BRIEF: Please output the whole listing below exactly as it is.

THE RECORDS:

(* ===== verification/Blob.v ===== *)
(** * Blob: binary data as an object with string operations
    (api/binding/blob.cpp)

    The buffer holds [length] bytes and a NUL after them. The operations read
    it as a C string, that is up to its first NUL. *)

From S2P Require Import Prelude CppString Double FileUtils Heap Virtual KObject StaticBound.
From S2P Require Import StaticLaws ArgList.
From stdpp Require Import options.

(** ** The computations on texts *)

Definition npos_to_int (pos : option nat) : Z :=
  match pos with None => (-1)%Z | Some p => to_signed32 (Z.of_nat p) end.

(** The loop of [Split]: [size] counts the tokens in the list so far. *)
Fixpoint split_loop (fuel : nat) (separator : str) (limit size : Z) (target : str) (next : option nat)
    : res (list str) :=
  match fuel with
  | O => Fuel
  | S fuel' =>
      match next with
      | Some n =>
          if decide (0 < length target) then
            token ← (match separator with
                     | [] => substr target 0 (Some 1)
                     | _ => substr target 0 (Some n)
                     end);
            target ← substr target (n + 1) None;
            let next := find target separator 0 in
            if (limit <=? size)%Z then Ret []
            else tokens ← split_loop fuel' separator limit (size + 1) target next;
                 Ret (token :: tokens)
          else Ret (if (size <? limit)%Z && bool_decide (separator <> []) then [target] else [])
      | None => Ret (if (size <? limit)%Z && bool_decide (separator <> []) then [target] else [])
      end
  end.

Definition split_text (separator : str) (limit : Z) (target : str) : res (list str) :=
  split_loop (S (S (length target))) separator limit 0 target (find target separator 0).

(** [Substring]: the indices are clamped and ordered. *)
Definition clamp_index (i size : Z) : Z :=
  let i := if (i <? 0)%Z then 0%Z else i in if (size <? i)%Z then size else i.

Definition substring_text (target : str) (a : Z) (b : option Z) : res str :=
  let size := Z.of_nat (length target) in
  let indexA := clamp_index a size in
  match b with
  | None => substr target (Z.to_nat indexA) None
  | Some b =>
      let indexB := clamp_index b size in
      if (indexA =? indexB)%Z then Ret []
      else
        let '(indexA, indexB) := if (indexB <? indexA)%Z then (indexB, indexA) else (indexA, indexB) in
        substr target (Z.to_nat indexA) (Some (Z.to_nat (indexB - indexA)))
  end.

(** [Substr]: [len] is the length of the blob, [target] its text up to the
    first NUL. The product [-1*start] overflows for the least [int]. *)
Definition substr_text (target : str) (len start : Z) (count : option Z) : res str :=
  if (0 <? start)%Z && (len <=? start)%Z then Ret []
  else if (start =? int_min)%Z then Undef
  else
    let start := if (start <? 0)%Z then (if (len <? - start)%Z then 0%Z else (len + start)%Z)
                 else start in
    let length := match count with Some n => n | None => (len - start)%Z end in
    if (length <=? 0)%Z then Ret []
    else substr target (Z.to_nat start) (Some (Z.to_nat length)).

(** ** The object *)

Definition blob_fields (this : loc) : M (option str * Z) :=
  x ← geto this; match o_class x with Blob b n => mret (b, n) | _ => undef end.

(** [std::string target = this->buffer] when the length is positive *)
Definition blob_text (this : loc) : M str :=
  '(buffer, length) ← blob_fields this;
  if (0 <? length)%Z then b ← some_or_undef buffer; mret (c_str b) else mret [].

OUTPUT:
(* ===== verification/Blob.v ===== *)
(** * Blob: binary data as an object with string operations
    (api/binding/blob.cpp)

    The buffer holds [length] bytes and a NUL after them. The operations read
    it as a C string, that is up to its first NUL. *)

From S2P Require Import Prelude CppString Double FileUtils Heap Virtual KObject StaticBound.
From S2P Require Import StaticLaws ArgList.
From stdpp Require Import options.

(** ** The computations on texts *)

Definition npos_to_int (pos : option nat) : Z :=
  match pos with None => (-1)%Z | Some p => to_signed32 (Z.of_nat p) end.

(** The loop of [Split]: [size] counts the tokens in the list so far. *)
Fixpoint split_loop (fuel : nat) (separator : str) (limit size : Z) (target : str) (next : option nat)
    : res (list str) :=
  match fuel with
  | O => Fuel
  | S fuel' =>
      match next with
      | Some n =>
          if decide (0 < length target) then
            token ← (match separator with
                     | [] => substr target 0 (Some 1)
                     | _ => substr target 0 (Some n)
                     end);
            target ← substr target (n + 1) None;
            let next := find target separator 0 in
            if (limit <=? size)%Z then Ret []
            else tokens ← split_loop fuel' separator limit (size + 1) target next;
                 Ret (token :: tokens)
          else Ret (if (size <? limit)%Z && bool_decide (separator <> []) then [target] else [])
      | None => Ret (if (size <? limit)%Z && bool_decide (separator <> []) then [target] else [])
      end
  end.

Definition split_text (separator : str) (limit : Z) (target : str) : res (list str) :=
  split_loop (S (S (length target))) separator limit 0 target (find target separator 0).

(** [Substring]: the indices are clamped and ordered. *)
Definition clamp_index (i size : Z) : Z :=
  let i := if (i <? 0)%Z then 0%Z else i in if (size <? i)%Z then size else i.

Definition substring_text (target : str) (a : Z) (b : option Z) : res str :=
  let size := Z.of_nat (length target) in
  let indexA := clamp_index a size in
  match b with
  | None => substr target (Z.to_nat indexA) None
  | Some b =>
      let indexB := clamp_index b size in
      if (indexA =? indexB)%Z then Ret []
      else
        let '(indexA, indexB) := if (indexB <? indexA)%Z then (indexB, indexA) else (indexA, indexB) in
        substr target (Z.to_nat indexA) (Some (Z.to_nat (indexB - indexA)))
  end.

(** [Substr]: [len] is the length of the blob, [target] its text up to the
    first NUL. The product [-1*start] overflows for the least [int]. *)
Definition substr_text (target : str) (len start : Z) (count : option Z) : res str :=
  if (0 <? start)%Z && (len <=? start)%Z then Ret []
  else if (start =? int_min)%Z then Undef
  else
    let start := if (start <? 0)%Z then (if (len <? - start)%Z then 0%Z else (len + start)%Z)
                 else start in
    let length := match count with Some n => n | None => (len - start)%Z end in
    if (length <=? 0)%Z then Ret []
    else substr target (Z.to_nat start) (Some (Z.to_nat length)).

(** ** The object *)

Definition blob_fields (this : loc) : M (option str * Z) :=
  x ← geto this; match o_class x with Blob b n => mret (b, n) | _ => undef end.

(** [std::string target = this->buffer] when the length is positive *)
Definition blob_text (this : loc) : M str :=
  '(buffer, length) ← blob_fields this;
  if (0 <? length)%Z then b ← some_or_undef buffer; mret (c_str b) else mret [].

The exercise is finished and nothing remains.